(Stored data)
Segment Open

(** A rejected page makes the loop throw, and conversely. *)
Lemma readPages_rejected (s : Session) (n : nat) :
  forall p acc,
    (exists q e, p <= q < p + n /\ sdk (getTextBlocks s q) = inl e)
    <-> (exists e, readPages sdk s n p acc = inl e).
Proof.
  induction n as [|n IH]; intros p acc; simpl.
  - split; [intros (q & e & Hq & _); lia | intros [e H]; discriminate].
  - destruct (sdk (getTextBlocks s p)) as [e|blocks] eqn:E.
    + split; [eauto | intros _; exists p, e; split; [lia | exact E]].
    + rewrite <- IH. split; intros (q & e & Hq & Hr).
      * exists q, e. split; [|exact Hr].
        destruct (Nat.eq_dec q p) as [->|]; [congruence | lia].
      * exists q, e. split; [lia | exact Hr].
Qed.

(** When every page resolves to the page of [doc], the loop returns the
    regions of [doc] in reading order and calls [getTextBlocks] once per
    page, in order. *)
Lemma readPages_document (s : Session) (doc : list (list TextBlock)) :
  forall p acc,
    (forall q, q < List.length doc ->
               sdk (getTextBlocks s (p + q)) = inr (nth q doc [])) ->
    readPages sdk s (List.length doc) p acc = inr (acc ++ pagesFrom p doc)%list
    /\ pageCalls sdk s (List.length doc) p
       = map (fun q => Called (getTextBlocks s q)) (seq p (List.length doc)).
Proof.
  induction doc as [|page rest IH]; intros p acc H.
  - simpl. now rewrite app_nil_r.
  - cbn [List.length readPages pageCalls pagesFrom seq map].
    pose proof (H 0 (Nat.lt_0_succ _)) as H0.
    rewrite Nat.add_0_r in H0. cbn [nth] in H0. rewrite H0.
    destruct (IH (S p) (acc ++ map (fun tb => withPageIndex tb p) page)%list)
      as [Hr Hc].
    { intros q Hq. specialize (H (S q)). rewrite Nat.add_succ_r in H.
      apply H. simpl. lia. }
    rewrite Hr, Hc, <- app_assoc. split; reflexivity.
Qed.

Lemma no_overlay_in_pageCalls (s : Session) (n : nat) :
  forall p, filter isSetOverlay (pageCalls sdk s n p) = [].
Proof.
  induction n as [|n IH]; intros p; simpl; [reflexivity|].
  destruct (sdk (getTextBlocks s p)); [reflexivity | apply IH].
Qed.

End ActivationFacts.

Section ToggleFacts.
Import Viewer.
Variable sdk : Sdk.

Lemma withOverlays_instance (blocks : list PagedTextBlock) :
  forall w, instance (withOverlays blocks w)
            = mkInstance (totalPageCount (instance w))
                (overlayItemsWith blocks (customOverlayItems (instance w))).
Proof.
  induction blocks as [|tb rest IH]; intros w; simpl.
  - now destruct (instance w).
  - rewrite IH. reflexivity.
Qed.

Lemma view_off (v : ViewerState) :
  isProcessing v = false -> isEditing v = false ->
  mkView (overlaysRef v) (textBlocksRef v) (currentPageIndex v)
         false (selected v) false = v.
Proof. destruct v. simpl. now intros -> ->. Qed.

Lemma press_open_rejected (w : World) (e : JsError) :
  isEditing (view w) = false -> isProcessing (view w) = false ->
  sdk beginContentEditingSession = inl e ->
  run sdk pressContentBoxes w
  = (Normal tt,
     mkWorld (view w) (instance w)
       (journal w ++ activationIntro
        ++ [ConsoleError "Error in content editing:" e])).
Proof.
  intros He Hp Hb. unfold pressContentBoxes, handleContentBoxesPress.
  cbn [run].
  rewrite Hp, He. run_sync. rewrite run_tryFinally, run_tryCatch.
  unfold startEditing. run_sync. rewrite Hb. run_sync.
  rewrite (view_off _ Hp He). unfold activationIntro.
  do 2 f_equal. rewrite <- !app_assoc. reflexivity.
Qed.

Lemma press_read_rejected (w : World) (s : Session) (e : JsError) :
  isEditing (view w) = false -> isProcessing (view w) = false ->
  sdk beginContentEditingSession = inr s ->
  readPages sdk s (totalPageCount (instance w)) 0 [] = inl e ->
  run sdk pressContentBoxes w
  = (Normal tt,
     mkWorld (view w) (instance w)
       (journal w ++ activationIntro
        ++ pageCalls sdk s (totalPageCount (instance w)) 0
        ++ [ Called (discard s);
             ConsoleError "Error in content editing:" (afterDiscard sdk s e) ])).
Proof.
  intros He Hp Hb Hr. unfold pressContentBoxes, handleContentBoxesPress.
  cbn [run].
  rewrite Hp, He. run_sync. rewrite run_tryFinally, run_tryCatch.
  unfold startEditing. run_sync. rewrite Hb. run_sync.
  rewrite run_tryFinally. run_sync. rewrite run_bind, run_forPages, Hr.
  run_sync. unfold afterDiscard.
  destruct (sdk (discard s)) as [e'|[]]; run_sync;
    rewrite (view_off _ Hp He); unfold activationIntro;
    do 2 f_equal; rewrite <- !app_assoc; reflexivity.
Qed.
Lemma parse_format_version t : parse_version (format_version t) = Some t.
Proof.
  pose proof (format_version_split t) as Hf. destruct t as [[a b] c].
  unfold parse_version. rewrite Hf.
  rewrite !py_split_sep_app, py_split_single
    by (apply digits_no_sep, string_of_uint_digits).
  rewrite !py_int_str_of_N. reflexivity.
Qed.

Lemma format_version_run t :
  all_chars is_digit_or_dot (format_version t) = true /\ format_version t <> EmptyString.
Proof.
  pose proof (format_version_split t) as Hf. destruct t as [[a b] c]. rewrite Hf.
  split.
  - rewrite all_chars_app. cbn [all_chars]. rewrite all_chars_app. cbn [all_chars].
    rewrite !digits_run by apply string_of_uint_digits. reflexivity.
  - pose proof (str_of_N_ne a). destruct (str_of_N a); [congruence|]. discriminate.
Qed.

Lemma digit_cons_digit c u u' : digit_cons c u = Some u' -> is_digit c = true.
Proof. destruct c as [[] [] [] [] [] [] [] []]; vm_compute; congruence. Qed.

Lemma digit_cons_total c u : is_digit c = true -> exists u', digit_cons c u = Some u'.
Proof. destruct c as [[] [] [] [] [] [] [] []]; vm_compute; try congruence; eauto. Qed.

Lemma uint_of_string_digits s u : uint_of_string s = Some u -> all_chars is_digit s = true.
Proof.
  revert u; induction s as [|c s IH]; intros u H; [reflexivity|]. simpl in *.
  destruct (uint_of_string s) as [v|] eqn:E; [|discriminate].
  rewrite (digit_cons_digit _ _ _ H). eauto.
Qed.

Lemma uint_of_string_total s : all_chars is_digit s = true -> exists u, uint_of_string s = Some u.
Proof.
  induction s as [|c s IH]; intros H; simpl; [eauto|]. simpl in H.
  apply andb_prop in H as [Hc H]. destruct (IH H) as [u ->]. apply digit_cons_total. exact Hc.
Qed.
(** The working set and the baseline after an event, whether or not
    the handler threw. *)
Lemma dispatch_processData ev s :
  processData (final (dispatch ev s)) =
  match ev with
  | Wired w => match data w with Some d => map working_copy d | None => processData s end
  | TableEdit t => map (edit_one t) (processData s)
  | CancelChanges => map working_copy (originalData s)
  | _ => processData s
  end.
Proof.
  destruct ev as [[[records|] e]|target| | | |e| |e]; cbn [data].
  - cbn [dispatch]. by destruct (wiredProcess_data_final records e s) as (-> & _).
  - by destruct (dispatch_keeps_data (Wired (WireResult None e)) s eq_refl) as (-> & _).
  - cbn [dispatch]. apply handleTableEdit_processData.
  - by destruct (dispatch_keeps_data SaveChanges s I) as (-> & _).
  - cbn [dispatch]. by destruct (handleCancelChanges_final s) as (-> & _).
  - done.
  - by destruct (dispatch_keeps_data (UpdateRejected e) s I) as (-> & _).
  - unfold_callbacks. destruct (processGroupedData_frame s) as (Hpd & _).
    by destruct (processGroupedData s) as [[] fin out].
  - by destruct (dispatch_keeps_data (RefreshRejected e) s I) as (-> & _).
Qed.

Lemma dispatch_originalData ev s :
  originalData (final (dispatch ev s)) =
  match ev with
  | Wired w => match data w with Some d => d | None => originalData s end
  | _ => originalData s
  end.
Proof.
  destruct ev as [[[records|] e]|target| | | |e| |e]; cbn [data].
  - cbn [dispatch]. by destruct (wiredProcess_data_final records e s) as (_ & -> & _).
  - by destruct (dispatch_keeps_data (Wired (WireResult None e)) s eq_refl) as (_ & -> & _).
  - cbn [dispatch]. by destruct (handleTableEdit_final target s) as (_ & _ & -> & _).
  - by destruct (dispatch_keeps_data SaveChanges s I) as (_ & -> & _).
  - cbn [dispatch]. by destruct (handleCancelChanges_final s) as (_ & _ & -> & _).
  - done.
  - by destruct (dispatch_keeps_data (UpdateRejected e) s I) as (_ & -> & _).
  - unfold_callbacks. destruct (processGroupedData_frame s) as (_ & Hod & _).
    by destruct (processGroupedData s) as [[] fin out].
  - by destruct (dispatch_keeps_data (RefreshRejected e) s I) as (_ & -> & _).
Qed.

(** A property of records that loading and editing keep is kept by
    every event, on the working set and on the baseline. *)
Lemma dispatch_records (P : record -> bool) (ok : edit_target -> bool) ev s :
  (forall r, P r = true -> P (working_copy r) = true) ->
  (forall t r, ok t = true -> P r = true -> P (edit_one t r) = true) ->
  match ev with
  | Wired w => match data w with Some d => forallb P d = true | None => True end
  | TableEdit t => ok t = true
  | _ => True
  end ->
  forallb P (processData s) = true /\ forallb P (originalData s) = true ->
  forallb P (processData (final (dispatch ev s))) = true
  /\ forallb P (originalData (final (dispatch ev s))) = true.
Proof.
  intros Hcopy Hedit Hev [Hpd Hod].
  rewrite dispatch_processData, dispatch_originalData.
  destruct ev as [[[records|] e]|target| | | |e| |e]; cbn [data] in *;
    try (by split).
  - split; [|done]. by apply forallb_map_preserved.
  - split; [|done]. apply forallb_map_preserved; [|done]. intros r. by apply Hedit.
  - split; [|done]. by apply forallb_map_preserved.
Qed.

Lemma consistent_step s ev :
  consistent s -> admissible ev = true -> consistent (final (dispatch ev s)).
Proof.
  intros (Hpd & Hod & Hsync) Hev.
  assert (Hrec : forallb well_typed (processData (final (dispatch ev s))) = true
                 /\ forallb well_typed (originalData (final (dispatch ev s))) = true).
  { apply (dispatch_records well_typed conformant); [| | |done].
    - apply working_copy_well_typed.
    - intros t r. apply edit_one_well_typed.
    - destruct ev as [[[records|] e]|target| | | |e| |e]; done. }
  destruct Hrec as [Hpd' Hod']. split_and!; [done..|].
  unfold in_sync in *.
  destruct ev as [[[records|] e]|target| | | |e| |e].
  - cbn [admissible data] in Hev.
    destruct (groupedView_returns (map working_copy records)) as [gs Hgs].
    { apply forallb_map_preserved; [apply working_copy_well_typed|done]. }
    cbn [dispatch]. by rewrite (wiredProcess_data_Normal _ _ _ gs).
  - destruct (dispatch_keeps_data (Wired (WireResult None e)) s eq_refl)
      as (-> & _ & ->). done.
  - rewrite dispatch_processData in Hpd'.
    destruct (groupedView_returns _ Hpd') as [gs Hgs].
    destruct (handleTableEdit_Normal target s gs Hgs) as [_ Hg].
    cbn [dispatch]. by rewrite Hg, handleTableEdit_processData.
  - by destruct (dispatch_keeps_data SaveChanges s I) as (-> & _ & ->).
  - destruct (groupedView_returns (map working_copy (originalData s))) as [gs Hgs].
    { apply forallb_map_preserved; [apply working_copy_well_typed|done]. }
    cbn [dispatch]. by rewrite (handleCancelChanges_Normal _ gs).
  - done.
  - by destruct (dispatch_keeps_data (UpdateRejected e) s I) as (-> & _ & ->).
  - by rewrite (refresh_resolved_Normal s _ Hsync).
  - by destruct (dispatch_keeps_data (RefreshRejected e) s I) as (-> & _ & ->).
Qed.

Lemma consistent_initial : consistent initial.
Proof. by split_and!. Qed.

Lemma consistent_run evs :
  forallb admissible evs = true -> consistent (fst (run evs initial)).
Proof.
  intros Hok.
  apply (run_invariant consistent admissible consistent_step); [|done].
  apply consistent_initial.
Qed.

(** X1. On records fetched typed as the columns say and edited as the
    columns allow, after any sequence of events whatever the view shown
    is the grouped view of the working set as it is: no event leaves a
    stale view behind. *)
Theorem view_always_in_sync (evs : list event) :
  forallb admissible evs = true ->
  let s := fst (run evs initial) in
  groupedView (processData s) = Normal (groupedProcessData s)
  /\ forallb well_typed (processData s) = true.
Proof.
  intros Hok. destruct (consistent_run evs Hok) as (Hpd & _ & Hsync). by split.
Qed.
Lemma week_labels_complete (lo hi f : Z) :
  (lo mod 7 = 1)%Z -> (f mod 7 = 1)%Z -> (lo <= f <= hi)%Z ->
  In f (week_labels lo hi).
Proof.
  intros Hlo Hf Hr. unfold week_labels. apply in_map_iff.
  pose proof (Z.div_mod lo 7) as Dlo. pose proof (Z.div_mod f 7) as Df.
  assert (E : (f - lo = (f / 7 - lo / 7) * 7)%Z) by lia.
  assert (Ek : ((f - lo) / 7 = f / 7 - lo / 7)%Z)
    by (rewrite E; apply Z.div_mul; lia).
  exists (Z.to_nat ((f - lo) / 7)). split.
  - rewrite Z2Nat.id by lia. lia.
  - apply in_seq. split; [lia|]. cbn [Nat.add].
    apply Z2Nat.inj_lt; try lia.
    + pose proof (Z.div_le_mono 0 (hi - lo) 7). cbn in *. lia.
    + pose proof (Z.div_le_mono (f - lo) (hi - lo) 7). lia.
Qed.

Lemma last_In (A : Type) (x : A) (r : list A) (d : A) :
  In (last (x :: r) d) (x :: r).
Proof.
  rewrite last_nth. apply nth_In. simpl. lia.
Qed.

Lemma sorted_below_last (A : Type) (key : A -> Z) (s : list A) :
  StronglySorted (fun a b => (key a <= key b)%Z) s ->
  forall b d, In b s -> (key b <= key (last s d))%Z.
Proof.
  induction 1 as [|x r Hr IH Hx]; intros b d Hb; [contradiction|].
  destruct r as [|y r'].
  - destruct Hb as [<-|[]]. simpl. lia.
  - change (last (x :: y :: r') d) with (last (y :: r') d).
    destruct Hb as [<-|Hb].
    + rewrite Forall_forall in Hx. apply Hx. apply last_In.
    + now apply IH.
Qed.

(** Every week that holds a daily bar has its group in the resampled
    frame. *)
Lemma resample_has_week (df : list Bar) (b : Bar) :
  In b df ->
  In (week_end (date b), week_group df (week_end (date b)))
     (resample_W_FRI df).
Proof.
  intros Hb. unfold resample_W_FRI, week_group.
  assert (Hs : In b (sort_by date df))
    by (eapply Permutation_in; [apply Permutation_sym, sort_by_perm|exact Hb]).
  pose proof (sort_by_sorted date df) as Hsorted.
  destruct (sort_by date df) as [|b0 s] eqn:E; [contradiction|].
  apply in_map_iff. exists (week_end (date b)). split; [reflexivity|].
  apply week_labels_complete; try apply week_end_friday. split.
  - apply week_end_mono. inversion Hsorted as [|? ? _ Hx]; subst.
    destruct Hs as [<-|Hs]; [lia|].
    rewrite Forall_forall in Hx. now apply Hx.
  - apply week_end_mono.
    now apply (@sorted_below_last Bar date (b0 :: s) Hsorted).
Qed.

(** C5, as stated, fails: the Monday bar of [monday_without_open] has no
    open; the week is kept, and its open is Tuesday's. *)
Lemma weekly_open_skips_missing_open :
  ~ open_close_of_first_and_last_bar monday_without_open.
Proof.
  intros H.
  specialize (H (mkBar 8 (Some 11) (Some 13) (Some 9) (Some 12)
                       (Some 300))%Q).
  assert (Hin : In (mkBar 8 (Some 11) (Some 13) (Some 9) (Some 12)
                          (Some 300))%Q (to_weekly monday_without_open))
    by (vm_compute; left; reflexivity).
  specialize (H Hin). vm_compute in H. destruct H as [H _]. discriminate H.
Qed.
(** * Premium video pipeline

    A shallow embedding of the three classes of [premiumvideodevice]:

    - [PremiumVideoEffectDriver]    (per-frame pixel transform),
    - [PremiumVideoStreamHandler]   (input/output canvases, the self-rescheduling
                                     [process] loop, audio track passthrough),
    - [PremiumVideoTransformDevice] (lifecycle facade).

    JavaScript objects that are shared by reference and mutated in place
    (media streams, the ready state of tracks, the effect configuration, the
    timer queue of the page, the logger) live in an explicit [World] store;
    objects owned by exactly one holder (the canvases and the video element of
    a handler, the handler of a device) are record fields of their owner. *)

From Stdlib Require Import Strings.Byte QArith Qminmax ZArith Lia Lqa.
From stdpp Require Import gmap strings list pretty.

Open Scope nat_scope.

(** ** Browser objects *)

(** A JavaScript [async] function ends by fulfilling or by rejecting its
    promise. *)
Inductive DOMException := IndexSizeError | InvalidStateError | TypeError.

Inductive Completion := Fulfilled | Rejected (e : DOMException).

(** *** ImageData and Uint8ClampedArray *)

Record ImageData := mkImageData {
  data : list byte;
  width : nat;
  height : nat
}.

Segment Closed

--- Work to complete ---
Could you retype exactly the lines from the first one of the records through the line containing "(** When every", both included, and nothing more?

--- Written response ---
(** A rejected page makes the loop throw, and conversely. *)
Lemma readPages_rejected (s : Session) (n : nat) :
  forall p acc,
    (exists q e, p <= q < p + n /\ sdk (getTextBlocks s q) = inl e)
    <-> (exists e, readPages sdk s n p acc = inl e).
Proof.
  induction n as [|n IH]; intros p acc; simpl.
  - split; [intros (q & e & Hq & _); lia | intros [e H]; discriminate].
  - destruct (sdk (getTextBlocks s p)) as [e|blocks] eqn:E.
    + split; [eauto | intros _; exists p, e; split; [lia | exact E]].
    + rewrite <- IH. split; intros (q & e & Hq & Hr).
      * exists q, e. split; [|exact Hr].
        destruct (Nat.eq_dec q p) as [->|]; [congruence | lia].
      * exists q, e. split; [lia | exact Hr].
Qed.

(** When every page resolves to the page of [doc], the loop returns the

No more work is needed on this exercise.